4 Comments leave one →
  1. March 31, 2010 5:31 am

    I love this post!!! It is so easy to forget to spend special quality time with our kids. We homeschool so the kids are home with me all day, but there still needs to be a time when it is just you and the kids hanging out. Coloring, playing a game, something…

  2. March 31, 2010 9:18 am

    Oh my god, how happy am I that the days of Candy Land are behind me? I HATED that game, but I played it . . . endlessly (along with Pretty Pretty Princess and all that damned jewelry), because it was what my younger daughter always chose when it was her time to choose a board game. You’re right. Time spent with your kids is magic.

    Playing board games is a hugely valuable way to spend time with your kids. You get a peek into how they deal with others, how they cooperate (or fail to cooperate), their thoughts on strategy, cheating, winning, and losing. And they talk! When you aren’t asking questions, your children offer up all sorts of information as they march their tokens around the board.

    We have moved on to Backgammon, Yahtzee, and Quirkle — the concept is the same. Time spent with your kids is magic.

    Oh, and date night with your kids? I find it works better if you let your kids choose the date. Dinner at a fancy restaurant is NOT a dream come true for my girls.

    Great post!

  3. March 31, 2010 1:15 pm

    This is such a good reminder that when you want to pick something special, maybe let your kids be in on the decision. That way you can both enjoy it!

    Yay for board games (even if they do drive me crazy) they provide conversation builders and memory makers…and that is the most important thing!

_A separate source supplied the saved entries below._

(* ===== verification/GoBase.v ===== *)
(** * The Go standard library as the sources use it: strings and time

    Strings are byte sequences ([string] of 8-bit [ascii]).  The functions of
    package [strings] that consult Unicode tables are translated for the uses
    the sources make of them: [TrimSpace] strips every UTF-8 encoded white
    space of [unicode.IsSpace]; [EqualFold] compares with an ASCII literal;
    [ToLower] feeds comparisons with ASCII literals only, so the letters
    outside ASCII that matter are exactly those whose lower case is ASCII
    (U+0130 and U+212A), and every other byte is kept.

    A [time.Time] is the number of nanoseconds since Go's zero time
    (January 1 of year 1, UTC); a [time.Duration] is an int64 of nanoseconds. *)
From S2P Require Import Prelude.
From Stdlib Require Export Ascii.
#[global] Open Scope list_scope.
#[global] Open Scope Z_scope.

(** ** Bytes *)

Definition bytes (l : list N) : string :=
  foldr (λ b s, String (ascii_of_N b) s) "" l.

Definition byte_is (c : ascii) (b : N) : bool := (N_of_ascii c =? b)%N.

(** ** Package [strings] *)

Fixpoint str_drop (n : nat) (s : string) : string :=
  match n, s with
  | S n, String _ r => str_drop n r
  | _, _ => s
  end.

(** The UTF-8 encodings of the runes [unicode.IsSpace] accepts. *)
Definition space_runes : list string :=
  map bytes ([[9]; [10]; [11]; [12]; [13]; [32]; [0xC2; 0x85]; [0xC2; 0xA0];
   [0xE1; 0x9A; 0x80]; [0xE2; 0x80; 0x80]; [0xE2; 0x80; 0x81]; [0xE2; 0x80; 0x82];
   [0xE2; 0x80; 0x83]; [0xE2; 0x80; 0x84]; [0xE2; 0x80; 0x85]; [0xE2; 0x80; 0x86];
   [0xE2; 0x80; 0x87]; [0xE2; 0x80; 0x88]; [0xE2; 0x80; 0x89]; [0xE2; 0x80; 0x8A];
   [0xE2; 0x80; 0xA8]; [0xE2; 0x80; 0xA9]; [0xE2; 0x80; 0xAF]; [0xE2; 0x81; 0x9F];
   [0xE3; 0x80; 0x80]])%N.

Fixpoint strip_one (ps : list string) (s : string) : option string :=
  match ps with
  | [] => None
  | p :: ps => if String.prefix p s then Some (str_drop (String.length p) s) else strip_one ps s
  end.

(** Every stripped rune is non-empty, so [String.length s] steps suffice. *)
Fixpoint strip_all (fuel : nat) (ps : list string) (s : string) : string :=
  match fuel with
  | O => s
  | S fuel => match strip_one ps s with Some r => strip_all fuel ps r | None => s end
  end.

Definition trim_left (s : string) : string := strip_all (String.length s) space_runes s.
Definition trim_right (s : string) : string :=
  String.rev (strip_all (String.length s) (map String.rev space_runes) (String.rev s)).

(** [strings.TrimSpace]. *)
Definition trim_space (s : string) : string := trim_right (trim_left s).

(** The test [strings.TrimSpace(s) == ""]. *)
Definition blank (s : string) : bool := trim_space s =s? "".

Definition lower_byte (c : ascii) : ascii :=
  let n := N_of_ascii c in
  if ((65 <=? n) && (n <=? 90))%N then ascii_of_N (n + 32) else c.

(** [strings.ToLower], for comparison with ASCII text. *)
Fixpoint to_lower (s : string) : string :=
  match s with
  | EmptyString => ""
  | String a r =>
      if byte_is a 0xC4 then
        match r with
        | String b r' => if byte_is b 0xB0 then String "i"%char (to_lower r') else String a (to_lower r)
        | EmptyString => s
        end
      else if byte_is a 0xE2 then
        match r with
        | String b (String c r') =>
            if byte_is b 0x84 && byte_is c 0xAA then String "k"%char (to_lower r')
            else String a (to_lower r)
        | _ => String a (to_lower r)
        end
      else String (lower_byte a) (to_lower r)
  end.

(** [strings.EqualFold(s, t)] for an ASCII [t]: besides ASCII case, U+017F
    folds to [s] and U+212A folds to [k]. *)
Fixpoint equal_fold (s t : string) : bool :=
  match t, s with
  | EmptyString, EmptyString => true
  | EmptyString, _ => false
  | String _ _, EmptyString => false
  | String c t', String a r =>
      if bool_decide (lower_byte a = lower_byte c) then equal_fold r t'
      else match r with
           | String b r' =>
               if bool_decide (lower_byte c = "s"%char) && byte_is a 0xC5 && byte_is b 0xBF
               then equal_fold r' t'
               else match r' with
                    | String d r'' =>
                        if bool_decide (lower_byte c = "k"%char)
                           && byte_is a 0xE2 && byte_is b 0x84 && byte_is d 0xAA
                        then equal_fold r'' t' else false
                    | EmptyString => false
                    end
           | EmptyString => false
           end
  end.

(** [strings.Cut(s, sep)] for a one-byte separator: before, after, found. *)
Fixpoint cut (sep : ascii) (s : string) : string * string * bool :=
  match s with
  | EmptyString => ("", "", false)
  | String c r =>
      if bool_decide (c = sep) then ("", r, true)
      else let '(b, a, f) := cut sep r in (String c b, a, f)
  end.

(** [strings.Contains]. *)
Fixpoint contains (s needle : string) : bool :=
  String.prefix needle s
  || match s with EmptyString => false | String _ r => contains r needle end.

(** [strings.HasPrefix(s, p)]. *)
Definition has_prefix (s p : string) : bool := String.prefix p s.

(** [len(s)]. *)
Definition len (s : string) : Z := Z.of_nat (String.length s).

(** The separator ["\x00"]. *)
Definition nul : string := bytes [0%N].

(** ** Package [time] *)

Abbreviation time := Z (only parsing).
Abbreviation duration := Z (only parsing).

Definition zero_time : time := 0.
Definition is_zero (t : time) : bool := t =? 0.

Definition millisecond : duration := 10 ^ 6.
Definition second : duration := 10 ^ 9.

(** [t.Add(d)], [t.Sub(u)] (which saturates), [t.Before(u)], [t.After(u)]. *)
Definition time_add (t : time) (d : duration) : time := t + d.
Definition time_sub (t u : time) : duration := Z.max int64_min (Z.min int64_max (t - u)).
Definition before (t u : time) : bool := t <? u.
Definition after (t u : time) : bool := u <? t.

(** [t.Unix()]: whole seconds since January 1, 1970. *)
Definition unix_epoch : time := 62135596800 * 10 ^ 9.
Definition unix (t : time) : Z := (t - unix_epoch) `div` 10 ^ 9.

(** Saturation does not disturb a comparison with a duration. *)
Lemma time_sub_lt t u d :
  int64_min < d ≤ int64_max → (time_sub t u <? d) = (t - u <? d).
Proof. unfold time_sub, int64_min, int64_max. intros. apply eq_true_iff_eq. rewrite !Z.ltb_lt. lia. Qed.

(** ** Facts about the string functions *)

Lemma cut_found sep s b a :
  cut sep s = (b, a, true) → s = b +:+ String sep a.
Proof.
  revert b a. induction s as [|c s IH]; intros b a; simpl; [done|].
  case_bool_decide; [naive_solver|].
  destruct (cut sep s) as [[b' a'] f] eqn:E; intros [= <- <- ->]. simpl.
  by rewrite (IH b' a').
Qed.
Lemma cut_not_found sep s b a : cut sep s = (b, a, false) → b = s ∧ a = "".
Proof.
  revert b a. induction s as [|c s IH]; intros b a; simpl; [naive_solver|].
  case_bool_decide; [done|].
  destruct (cut sep s) as [[b' a'] f]; intros [= <- <- ->].
  by destruct (IH b' a' eq_refl) as [-> ->].
Qed.

Lemma equal_fold_refl_lower s : equal_fold s s = true.
Proof. induction s; simpl; [done|]. by rewrite bool_decide_eq_true_2. Qed.

(** *** Concatenation and reversal *)

Lemma str_app_assoc (a b c : string) : (a +:+ b) +:+ c = a +:+ b +:+ c.
Proof.
  induction a as [|x a IH]; [done|].
  change (String x ((a +:+ b) +:+ c) = String x (a +:+ b +:+ c)). by rewrite IH.
Qed.

Lemma str_length_app (s t : string) : String.length (s +:+ t) = (String.length s + String.length t)%nat.
Proof.
  induction s as [|c s IH]; [done|].
  change (S (String.length (s +:+ t)) = S (String.length s) + String.length t)%nat. lia.
Qed.

Lemma str_app_nil (s : string) : s +:+ "" = s.
Proof. induction s as [|c s IH]; [done|]. change (String c (s +:+ "") = String c s). by rewrite IH. Qed.

Lemma rev_app_app s t : String.rev_app s t = String.rev s +:+ t.
Proof.
  unfold String.rev. revert t. induction s as [|c s IH]; intros t; [done|]. cbn [String.rev_app].
  rewrite IH, (IH (String c "")), str_app_assoc. done.
Qed.
Lemma rev_append s t : String.rev (s +:+ t) = String.rev t +:+ String.rev s.
Proof.
  induction s as [|c s IH]; [symmetry; apply str_app_nil|].
  change (String.rev_app (s +:+ t) (String c "") = String.rev t +:+ String.rev_app s (String c "")).
  by rewrite !rev_app_app, IH, str_app_assoc.
Qed.
Lemma rev_involutive s : String.rev (String.rev s) = s.
Proof.
  induction s as [|c s IH]; [done|]. change (String.rev (String c s)) with (String.rev_app s (String c "")).
  by rewrite rev_app_app, rev_append, IH.
Qed.
Lemma length_rev s : String.length (String.rev s) = String.length s.
Proof.
  assert (Hr : ∀ s t, String.length (String.rev_app s t) = (String.length s + String.length t)%nat).
  { intros u. induction u as [|c u IH]; intros t; cbn [String.rev_app]; [done|]. rewrite IH. simpl. lia. }
  unfold String.rev. rewrite Hr. simpl. lia.
Qed.
Lemma prefix_spec p s : String.prefix p s = true ↔ ∃ r, s = p +:+ r.
Proof.
  revert s. induction p as [|c p IH]; intros s.
  - split; [by exists s|by destruct s].
  - destruct s as [|d s]; cbn; [split; [done|by intros [? ?]]|].
    destruct (ascii_dec c d) as [->|Hn].
    + rewrite IH. split; intros [r Hr]; exists r; [by subst|]. by injection Hr.
    + split; [done|]. intros [r [= ? _]]. by subst.
Qed.

(** *** Trimming *)

Lemma strip_one_none ps s : strip_one ps s = None ↔ ∀ p, p ∈ ps → String.prefix p s = false.
Proof.
  induction ps as [|p ps IH]; cbn [strip_one].
  - split; [by intros _ p ?%elem_of_nil|done].
  - destruct (String.prefix p s) eqn:Hp.
    + split; [done|]. intros Hall. specialize (Hall p ltac:(left)). congruence.
    + rewrite IH. split; [intros Hall q [->|Hq]%elem_of_cons; auto|intros Hall q Hq; apply Hall; by right].
Qed.
Lemma strip_one_some ps s r : strip_one ps s = Some r → ∃ p, p ∈ ps ∧ s = p +:+ r.
Proof.
  induction ps as [|p ps IH]; cbn [strip_one]; [done|]. destruct (String.prefix p s) eqn:Hp.
  - apply prefix_spec in Hp as [t ->]. intros [= <-]. exists p. split; [left|]. f_equal.
    clear. induction p as [|c p IH]; [by destruct t|]. exact IH.
  - intros (q & Hq & ->)%IH. exists q. split; [by right|done].
Qed.
Lemma strip_all_done ps fuel s :
  (∀ p, p ∈ ps → p ≠ "") → (String.length s ≤ fuel)%nat →
  strip_one ps (strip_all fuel ps s) = None ∧ ∃ t, s = t +:+ strip_all fuel ps s.
Proof.
  intros Hne. revert s. induction fuel as [|fuel IH]; intros s Hl; cbn [strip_all].
  - destruct s; [|simpl in Hl; lia]. split; [|by exists ""]. apply strip_one_none.
    intros p Hp. specialize (Hne p Hp). by destruct p.
  - destruct (strip_one ps s) as [r|] eqn:Hs; [|split; [done|by exists ""]].
    apply strip_one_some in Hs as (p & Hp & ->). specialize (Hne p Hp). rewrite str_length_app in Hl.
    destruct (IH r) as [H1 [t Ht]]; [destruct p; [done|simpl in Hl; lia]|].
    split; [done|]. exists (p +:+ t). by rewrite str_app_assoc, <- Ht.
Qed.
Lemma space_runes_nonempty p : p ∈ space_runes ++ map String.rev space_runes → p ≠ "".
Proof. intros Hp ->. revert Hp. apply (bool_decide_unpack _). by vm_compute. Qed.

Lemma strip_all_none ps fuel s : strip_one ps s = None → strip_all fuel ps s = s.
Proof. destruct fuel; cbn [strip_all]; [done|]. by intros ->. Qed.

(** Trimmed text has no white space at its ends, so it is blank only if it is
    empty. *)
Lemma trim_space_idemp s : trim_space (trim_space s) = trim_space s.
Proof.
  set (u := trim_left s). set (t := trim_right u). change (trim_space s) with t.
  assert (Hu : strip_one space_runes u = None).
  { apply strip_all_done; [|done]. intros p Hp. apply space_runes_nonempty, elem_of_app. by left. }
  pose proof (strip_all_done (map String.rev space_runes) (String.length u) (String.rev u)) as Hr.
  pose proof (length_rev u) as Hlen.
  ospecialize* Hr; [intros p Hp; apply space_runes_nonempty, elem_of_app; by right|lia|].
  fold (trim_right u) in Hr. destruct Hr as [Hr [v Hv]].
  assert (Ht : String.rev t = strip_all (String.length u) (map String.rev space_runes) (String.rev u))
    by (unfold t, trim_right; by rewrite rev_involutive).
  assert (Htu : u = t +:+ String.rev v).
  { rewrite <- (rev_involutive u), Hv, rev_append, <- Ht, rev_involutive. done. }
  assert (Hl : trim_left t = t).
  { apply strip_all_none, strip_one_none. intros p Hp. apply not_true_iff_false. intros [r Hpr]%prefix_spec.
    rewrite strip_one_none in Hu. specialize (Hu p Hp). apply not_true_iff_false in Hu. apply Hu, prefix_spec.
    exists (r +:+ String.rev v). by rewrite Htu, Hpr, str_app_assoc. }
  unfold trim_space at 1. rewrite Hl. unfold trim_right. rewrite strip_all_none; [apply rev_involutive|].
  by rewrite Ht.
Qed.
Lemma blank_trimmed s : trim_space s ≠ "" → blank (trim_space s) = false.
Proof. intros Hs. unfold blank. rewrite trim_space_idemp. by apply String.eqb_neq. Qed.

(** Text that starts with a visible ASCII byte is not blank. *)
Lemma strip_all_empty ps fuel s : strip_all fuel ps s = "" → s = "" ∨ ∃ p q, p ∈ ps ∧ s = q +:+ p.
Proof.
  revert s. induction fuel as [|fuel IH]; intros s; cbn [strip_all]; [by left|].
  destruct (strip_one ps s) as [r|] eqn:Hs; [|by left].
  apply strip_one_some in Hs as (p & Hp & ->). intros [->|(p' & q & Hp' & ->)]%IH; right.
  - exists p, "". by rewrite str_app_nil.
  - exists p', (p +:+ q). by rewrite str_app_assoc.
Qed.
Lemma visible_not_blank c s : (33 ≤ N_of_ascii c < 127)%N → blank (String c s) = false.
Proof.
  intros Hc. apply String.eqb_neq. unfold trim_space.
  assert (Hrune : ∀ p, p ∈ space_runes → match p with String d _ => d ≠ c | EmptyString => False end).
  { assert (Hall : forallb (λ p, match p with String d _ => negb ((33 <=? N_of_ascii d) && (N_of_ascii d <? 127))%N
      | EmptyString => false end) space_runes = true) by (by vm_compute).
    rewrite forallb_forall in Hall. intros p Hp. specialize (Hall p (proj1 (list_elem_of_In _ _) Hp)).
    destruct p as [|d p]; [done|]. intros ->. apply negb_true_iff, andb_false_iff in Hall.
    rewrite N.leb_gt, N.ltb_ge in Hall. lia. }
  assert (Hl : trim_left (String c s) = String c s).
  { apply strip_all_none, strip_one_none. intros p Hp. specialize (Hrune p Hp). destruct p as [|d p]; [done|].
    cbn. by destruct (ascii_dec d c). }
  rewrite Hl. unfold trim_right. intros Hr.
  assert (He : strip_all (String.length (String c s)) (map String.rev space_runes) (String.rev (String c s)) = "").
  { rewrite <- (rev_involutive (strip_all _ _ _)), Hr. done. }
  apply strip_all_empty in He as [He|(p & q & Hp & He)].
  - apply (f_equal String.length) in He. by rewrite length_rev in He.
  - apply list_elem_of_fmap in Hp as (u & -> & Hu). specialize (Hrune u Hu).
    apply (f_equal String.rev) in He. rewrite rev_involutive, rev_append, rev_involutive in He.
    destruct u as [|d u]; [done|]. by injection He as -> _.
Qed.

  4. March 31, 2010 6:12 pm

    I found my “special” time with my kids comes when I take them to and from school. I drop our son off first, them take our daughter to high school across town. We talk and laugh and joke around, sing along with the radio, act goofy. The three of us have a blast. We also make sure we all have dinner together every night and the four of us can get caught up on each other’s day.

    And that Candyland? I swear it’s rigged for little kids to win every single time…..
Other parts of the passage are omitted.